Lemma runs_size s t :
  size_typed (Some s) -> runs parse_block_size_spec (show_size s ++ 61 :: t) s (61 :: t).
Proof.
  destruct s as [sz0 cnt]. intros [Hs Hc]. cbn [size count] in Hs, Hc. unfold parse_block_size_spec, show_size. cbn [size count].
  set (tail := match cnt with Some c => 42 :: show c | None => [] end ++ 61 :: t).
  assert (exists c u, tail = c :: u /\ (c = 42 \/ c = 61)) as (c0 & u & Hu & Hc0) by (unfold tail; destruct (cnt); simpl; eauto).
  assert (forall sz, runs (c <- peek ;; count <- (if is_char 42 c then consume 42 ;;; c <- peek ;; if is_some_and is_digit c then
      num <- parse_number ;; at_ <- position ;; n <- to_u32 num (InvalidNumber at_ "Count too large") ;; pret (Some n) else pret None else pret None) ;;
      pret {| size := sz; count := count |}) tail {| size := sz; count := cnt |} (61 :: t)) as Hcount.
  { intros sz. unfold tail. destruct (cnt) as [k|]; norm_app.
    - runs_step. change (42 =? 42) with true. cbv iota. eapply runs_bind; [|runs_step]. runs_step. runs_step.
      destruct (show_head k (61 :: t)) as (c & -> & Hd); [simpl in Hc; lia|]. cbn [is_some_and]. rewrite Hd. simpl in Hc.
      eapply runs_bind; [apply runs_number; [lia|done]|]. apply runs_position. intros n. eapply runs_bind; [apply runs_u32; lia|]. runs_step.
    - runs_step. change (61 =? 42) with false. cbv iota. eapply runs_bind; [apply runs_ret|]. runs_step. }
  assert (0 <= sz0 / (1024 * 1024) <= sz0) by (split; [apply Z.div_pos; lia|apply Z.div_le_upper_bound; lia]).
  assert (0 <= sz0 / 1024 <= sz0) by (split; [apply Z.div_pos; lia|apply Z.div_le_upper_bound; lia]).
  rewrite <- app_assoc. fold tail.
  destruct (Z.eqb_spec (sz0 mod (1024 * 1024)) 0) as [E|E]; [|destruct (Z.eqb_spec (sz0 mod 1024) 0) as [E2|E2]]; norm_app.
  - eapply runs_bind; [apply runs_number; [lia|done]|]. runs_step. change (77 =? 75) with false. change (77 =? 77) with true. cbv iota.
    eapply runs_bind; [runs_step; runs_step|]. replace (wrap64 (sz0 / (1024 * 1024) * (1024 * 1024))) with (sz0); [apply Hcount|].
    symmetry. pose proof (Z.div_mod (sz0) (1024 * 1024) ltac:(lia)). unfold wrap64. rewrite wrap_small; unfold in_u; lia.
  - eapply runs_bind; [apply runs_number; [lia|done]|]. runs_step. change (75 =? 75) with true. cbv iota.
    eapply runs_bind; [runs_step; runs_step|]. replace (wrap64 (sz0 / 1024 * 1024)) with (sz0); [apply Hcount|].
    symmetry. pose proof (Z.div_mod (sz0) 1024 ltac:(lia)). unfold wrap64. rewrite wrap_small; unfold in_u; lia.
  - eapply runs_bind; [apply runs_number; [lia|rewrite Hu; by destruct Hc0 as [-> | ->]]|]. eapply runs_bind; [apply runs_peek|].
    assert (head tail = Some c0) as -> by (by rewrite Hu). cbn [is_char]. destruct Hc0 as [-> | ->]; cbn [Z.eqb Pos.eqb orb]; (eapply runs_bind; [apply runs_ret|]; apply Hcount).
Qed.

Lemma runs_bcpack bcn t : within 1 7 bcn -> closed t -> runs parse_bcpack (to_string (BCPack bcn) ++ t) (BCPack bcn) t.
Proof.
  intros Hb Ht. unfold parse_bcpack. cbn [to_string]. destruct bcn as [n|]; unfold braces; norm_app.
  - runs_step. runs_step. change (58 =? 58) with true. cbn [negb]. runs_step. runs_step. simpl in Hb.
    eapply runs_bind; [apply runs_number; [lia|done]|]. apply runs_position. intros k. eapply runs_bind; [apply runs_u8; lia|].
    rewrite (proj2 (Z.eqb_neq n 0)), (proj2 (Z.ltb_ge 7 n)) by lia. cbn [orb]. norm_app. runs_step. runs_step.
  - runs_step. runs_step. rewrite closed_colon by done. cbn [negb]. runs_step.
Qed.

Lemma runs_gdeflate level t : within 1 12 level -> closed t -> runs parse_gdeflate (to_string (GDeflate level) ++ t) (GDeflate level) t.
Proof.
  intros Hb Ht. unfold parse_gdeflate. cbn [to_string]. destruct level as [n|]; unfold braces; norm_app.
  - runs_step. runs_step. change (58 =? 58) with true. cbn [negb]. runs_step. runs_step. simpl in Hb.
    eapply runs_bind; [apply runs_number; [lia|done]|]. eapply runs_bind; [apply runs_u8; lia|].
    rewrite (proj2 (Z.eqb_neq n 0)), (proj2 (Z.ltb_ge 12 n)) by lia. cbn [orb]. norm_app. runs_step. runs_step.
  - runs_step. runs_step. rewrite closed_colon by done. cbn [negb]. runs_step.
Qed.

Lemma espec_induction (P : ESpec -> Prop) :
  P None_ -> (forall l v w, P (ZLib l v w)) -> (forall k iv s, P s -> P (Encrypted k iv s)) ->
  (forall chunks, Forall (fun c => P (snd c)) chunks -> P (BlockTable chunks)) -> (forall b, P (BCPack b)) -> (forall l, P (GDeflate l)) ->
  forall s, P s.
Proof.
  intros H1 H2 H3 H4 H5 H6. fix IH 1. intros [|l v w|k iv s|chunks|b|l]; [done|done|apply H3, IH| |done|done].
  apply H4. induction chunks as [|[o s] chunks IHc]; constructor; [apply IH|exact IHc].
Qed.

Fixpoint show_chunks (first : bool) (l : list (option BlockSizeSpec * ESpec)) : list Z :=
  match l with
  | [] => []
  | (o, spec) :: l =>
      (if first then [] else [44]) ++ match o with Some s => show_size s | None => [42] end ++ [61] ++ to_string spec ++ show_chunks false l
  end.

Lemma to_string_block chunks :
  to_string (BlockTable chunks) =
    [98; 58] ++ match chunks with [(None, spec)] => to_string spec | _ => [123] ++ show_chunks true chunks ++ [125] end.
Proof.
  assert (forall first l, (fix show_chunks (first : bool) (l : list (option BlockSizeSpec * ESpec)) :=
             match l with
             | [] => []
             | (o, spec) :: l =>
                 (if first then [] else [44]) ++ match o with Some s => show_size s | None => [42] end ++ [61] ++ to_string spec ++ show_chunks false l
             end) first l = show_chunks first l) as H.
  { intros first l. revert first. induction l as [|[o s] l IH]; intros first; [done|]. simpl. by rewrite IH. }
  cbn [to_string]. by rewrite H.
Qed.

Lemma to_string_head s : exists c l, to_string s = c :: l /\ (c = 110 \/ c = 122 \/ c = 101 \/ c = 98 \/ c = 99 \/ c = 103).
Proof. destruct s; cbn [to_string]; eauto 10. Qed.

(** What the parser does with the text of [s]. *)
Definition reads (s : ESpec) : Prop :=
  well_typed s -> no_bare_params s -> forall t fuel, closed t -> (2 * length (to_string s ++ t) + 1 <= fuel)%nat ->
  runs (parse_espec fuel) (to_string s ++ t) s t.

Lemma espec_step fuel l c b t (m : parser ESpec) :
  head l = Some c -> (if c =? 110 then consume 110 ;;; pret None_ else if c =? 122 then parse_zlib else if c =? 101 then parse_encrypted fuel
    else if c =? 98 then parse_block_table fuel else if c =? 99 then parse_bcpack else if c =? 103 then parse_gdeflate else pfail (UnknownType c)) = m ->
  runs m l b t -> runs (parse_espec (S fuel)) l b t.
Proof. intros Hh Hm Hr. cbn [parse_espec]. eapply runs_bind; [apply runs_peek|]. rewrite Hh. by rewrite Hm. Qed.

Lemma runs_encrypted key iv s t fuel :
  reads s -> well_typed (Encrypted key iv s) -> no_bare_params s -> closed t -> (2 * length (to_string (Encrypted key iv s) ++ t) <= S fuel)%nat ->
  runs (parse_encrypted (S fuel)) (to_string (Encrypted key iv s) ++ t) (Encrypted key iv s) t.
Proof.
  intros IH (Hk & Hka & Hiv & Hil & Hs) Hp Ht Hf. cbn [parse_encrypted]. cbn [to_string] in *. unfold braces in *.
  revert Hf. norm_app. intros Hf. runs_step. runs_step. runs_step.
  eapply runs_bind; [apply runs_take_while; [done|done]|]. rewrite Hk. cbn [Nat.eqb negb]. runs_step. eapply runs_bind; [by apply runs_hex|]. runs_step.
  eapply runs_bind; [apply IH; [done|done|by right|]|].
  - lens Hf.
  - runs_step. runs_step.
Qed.

Lemma runs_chunks chunks t n fuel :
  chunks <> [] -> (n + variables chunks <= 1)%nat -> Forall chunk_typed chunks -> Forall (fun c => no_bare_params (snd c)) chunks ->
  Forall (fun c => reads (snd c)) chunks -> (2 * length (show_chunks true chunks ++ (125 :: t)%Z) + 1 <= fuel)%nat ->
  runs (parse_chunks fuel n) (show_chunks true chunks ++ 125 :: t) chunks (125 :: t).
Proof.
  revert n fuel. induction chunks as [|[o s] chunks IH]; intros n fuel Hne Hv Hty Hpr Hrd Hf; [done|].
  apply Forall_cons in Hty as [[Ho Hs] Hty]. apply Forall_cons in Hpr as [Hp Hpr]. apply Forall_cons in Hrd as [Hr Hrd]. cbn [fst snd] in *.
  destruct fuel as [|fuel]; [lia|]. cbn [parse_chunks show_chunks] in *. revert Hf. norm_app. intros Hf.
  eapply (runs_bind _ _ _ (o, (n + variables [(o, None_)])%nat) (61 :: to_string s ++ show_chunks false chunks ++ 125 :: t)).
  { unfold parse_chunk_size. destruct o as [sz|]; norm_app.
    - eapply runs_bind; [apply runs_peek|].
      assert (is_char 42 (head (show_size sz ++ 61 :: to_string s ++ show_chunks false chunks ++ 125 :: t)) = false) as ->.
      { destruct Ho as [Hsz _]. unfold show_size. assert (forall v u, 0 <= v -> is_char 42 (head (show v ++ u)) = false) as H42.
        { intros v u Hv0. destruct (show_head v u Hv0) as (c & -> & Hd). cbn [is_char]. apply Z.eqb_neq. by intros ->. }
        destruct (_ =? 0); [|destruct (_ =? 0)]; rewrite <- !app_assoc; apply H42; try lia; apply Z.div_pos; lia. }
      eapply runs_bind; [by apply runs_size|]. cbn [variables]. rewrite Nat.add_0_r. runs_step.
    - runs_step. change (42 =? 42) with true. cbv iota. runs_step. cbn [variables] in Hv. rewrite (proj2 (Nat.ltb_ge 1 (S n))) by lia.
      runs_step. change (61 =? 61) with true. cbv iota. cbn [variables]. rewrite Nat.add_1_r. runs_step. }
  assert (n + variables [(o, None_)] + variables chunks <= 1)%nat as Hv' by (destruct o; simpl in *; lia).
  cbn [fst snd]. runs_step.
  eapply runs_bind; [apply Hr; [done|done| |]|].
  - destruct chunks as [|[o2 s2] chunks]; cbn [show_chunks]; norm_app; [by right|by left].
  - lens Hf.
  - destruct chunks as [|[o2 s2] chunks]; cbn [show_chunks]; norm_app.
    + runs_step. change (125 =? 44) with false. cbv iota. runs_step.
    + runs_step. change (44 =? 44) with true. cbv iota. runs_step.
      eapply runs_bind; [|runs_step]. specialize (IH (n + variables [(o, None_)])%nat fuel ltac:(done) Hv' Hty Hpr Hrd). cbn [show_chunks] in IH. revert IH. norm_app. intros IH.
      apply IH. cbn [show_chunks] in Hf. lens Hf.
Qed.

Lemma runs_block chunks t fuel :
  Forall (fun c => reads (snd c)) chunks -> well_typed (BlockTable chunks) -> no_bare_params (BlockTable chunks) -> closed t ->
  (2 * length (to_string (BlockTable chunks) ++ t) <= S fuel)%nat ->
  runs (parse_block_table (S fuel)) (to_string (BlockTable chunks) ++ t) (BlockTable chunks) t.
Proof.
  intros IH Hty Hpr Ht Hf. apply block_typed in Hty as (Hne & Hv & Hty). apply block_printable in Hpr. rewrite to_string_block in *. cbn [parse_block_table].
  assert (Hshape : (exists s, chunks = [(None, s)]) \/ match chunks with [(None, spec)] => to_string spec | _ => [123] ++ show_chunks true chunks ++ [125] end =
    [123] ++ show_chunks true chunks ++ [125]).
  { destruct chunks as [|[[sz|] s] [|c l]]; try (by right). left. by exists s. }
  destruct Hshape as [[s ->]|E].
  - revert Hf. norm_app. intros Hf. runs_step. runs_step. eapply runs_bind; [apply runs_peek|].
    destruct (to_string_head s) as (c & l & El & Hc).
    assert (is_char 123 (head (to_string s ++ t)) = false /\ is_some_and (fun c => is_digit c || (c =? 42)) (head (to_string s ++ t)) = false) as [-> ->].
    { rewrite El. norm_app. cbn [head is_char is_some_and]. by destruct Hc as [-> |[-> |[-> |[-> |[-> | ->]]]]]. }
    cbn [negb]. rewrite Forall_singleton in IH, Hpr, Hty. eapply runs_bind; [|runs_step]. apply IH; [apply Hty|done|done|]. cbn [snd]. lens Hf.
  - rewrite E in *. revert Hf. norm_app. intros Hf. runs_step. runs_step. runs_step. change (123 =? 123) with true. cbn [negb]. runs_step.
    eapply runs_bind; [apply runs_chunks; try done; try lia; lens Hf|]. runs_step. runs_step.
Qed.

Lemma all_read s : reads s.
Proof.
  induction s as [|l v w|k iv s IH|chunks IH|b|l] using espec_induction; intros Hty Hpr t fuel Ht Hf;
    (destruct fuel as [|fuel]; [lia|]).
  - apply (espec_step fuel _ 110 _ _ (consume 110 ;;; pret None_)); [done|done|]. cbn [to_string]. norm_app. runs_step. runs_step.
  - apply (espec_step fuel _ 122 _ _ parse_zlib); [done|done|]. by apply runs_zlib.
  - apply (espec_step fuel _ 101 _ _ (parse_encrypted fuel)); [done|done|]. destruct fuel as [|fuel]; [cbn [to_string] in Hf; simpl in Hf; lia|]. apply runs_encrypted; try done. lia.
  - apply (espec_step fuel _ 98 _ _ (parse_block_table fuel)); [by rewrite to_string_block|done|]. destruct fuel as [|fuel]; [rewrite to_string_block in Hf; simpl in Hf; lia|].
    apply runs_block; try done. lia.
  - apply (espec_step fuel _ 99 _ _ parse_bcpack); [by destruct b|done|]. by apply runs_bcpack.
  - apply (espec_step fuel _ 103 _ _ parse_gdeflate); [by destruct l|done|]. by apply runs_gdeflate.
Qed.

Exercise directions:
Please reproduce, exactly as they appear above, the lines from the line containing "intros H1 H2" up to and including the line containing "Definition reads (s".

Result below:
  intros H1 H2 H3 H4 H5 H6. fix IH 1. intros [|l v w|k iv s|chunks|b|l]; [done|done|apply H3, IH| |done|done].
  apply H4. induction chunks as [|[o s] chunks IHc]; constructor; [apply IH|exact IHc].
Qed.

Fixpoint show_chunks (first : bool) (l : list (option BlockSizeSpec * ESpec)) : list Z :=
  match l with
  | [] => []
  | (o, spec) :: l =>
      (if first then [] else [44]) ++ match o with Some s => show_size s | None => [42] end ++ [61] ++ to_string spec ++ show_chunks false l
  end.

Lemma to_string_block chunks :
  to_string (BlockTable chunks) =
    [98; 58] ++ match chunks with [(None, spec)] => to_string spec | _ => [123] ++ show_chunks true chunks ++ [125] end.
Proof.
  assert (forall first l, (fix show_chunks (first : bool) (l : list (option BlockSizeSpec * ESpec)) :=
             match l with
             | [] => []
             | (o, spec) :: l =>
                 (if first then [] else [44]) ++ match o with Some s => show_size s | None => [42] end ++ [61] ++ to_string spec ++ show_chunks false l
             end) first l = show_chunks first l) as H.
  { intros first l. revert first. induction l as [|[o s] l IH]; intros first; [done|]. simpl. by rewrite IH. }
  cbn [to_string]. by rewrite H.
Qed.

Lemma to_string_head s : exists c l, to_string s = c :: l /\ (c = 110 \/ c = 122 \/ c = 101 \/ c = 98 \/ c = 99 \/ c = 103).
Proof. destruct s; cbn [to_string]; eauto 10. Qed.

(** What the parser does with the text of [s]. *)
Definition reads (s : ESpec) : Prop :=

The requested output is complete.